Dataset entries
^^^^
(* ===== verification/Reshape.v ===== *)
(** * The lane-section reshaper

    The functions of [src/netimport/NIImporter_OpenDrive.cpp] that rewrite
    the lane sections of a road before edges are built:
    [revisitLaneSections] (split by speed, sort, drop near-duplicates),
    [findWidthSplit], [splitMinWidths], [setStraightConnections] and
    [recomputeWidths].

    The loop of [findWidthSplit] that moves a split position until the lane
    is thin enough is modelled with fuel; [refineSplit_total] shows that
    [refineFuel] is enough. *)

From S2P Require Import Prelude.
From S2P Require Import Containers.
From S2P Require Import Types.
From S2P Require Import LaneSection.

(** ** revisitLaneSections *)

(** The first loop: every section is replaced by its split by speed. *)
Definition splitBySpeed (tc : NBTypeCont) (laneSections : list OpenDriveLaneSection) :
    list OpenDriveLaneSection :=
  fold_left (fun newSections j =>
      let '(split, splitSections) := buildSpeedChanges tc j in
      if split then newSections ++ splitSections else newSections ++ [j])
    laneSections [].

(** The loop that sets [sorted]. *)
Fixpoint sectionsSorted (lastS : Q) (laneSections : list OpenDriveLaneSection) : bool :=
  match laneSections with
  | [] => true
  | j :: rest => if Qle_bool (ls_s j) lastS then false else sectionsSorted (ls_s j) rest
  end.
^^^^
Your instructions.
Using the records above, please retype only the run of lines from the line holding "From S2P Require Import Prelude." through the last line, both ends included.

Finished task.
From S2P Require Import Prelude.
From S2P Require Import Containers.
From S2P Require Import Types.
From S2P Require Import LaneSection.

(** ** revisitLaneSections *)

(** The first loop: every section is replaced by its split by speed. *)
Definition splitBySpeed (tc : NBTypeCont) (laneSections : list OpenDriveLaneSection) :
    list OpenDriveLaneSection :=
  fold_left (fun newSections j =>
      let '(split, splitSections) := buildSpeedChanges tc j in
      if split then newSections ++ splitSections else newSections ++ [j])
    laneSections [].

(** The loop that sets [sorted]. *)
Fixpoint sectionsSorted (lastS : Q) (laneSections : list OpenDriveLaneSection) : bool :=
  match laneSections with
  | [] => true
  | j :: rest => if Qle_bool (ls_s j) lastS then false else sectionsSorted (ls_s j) rest
  end.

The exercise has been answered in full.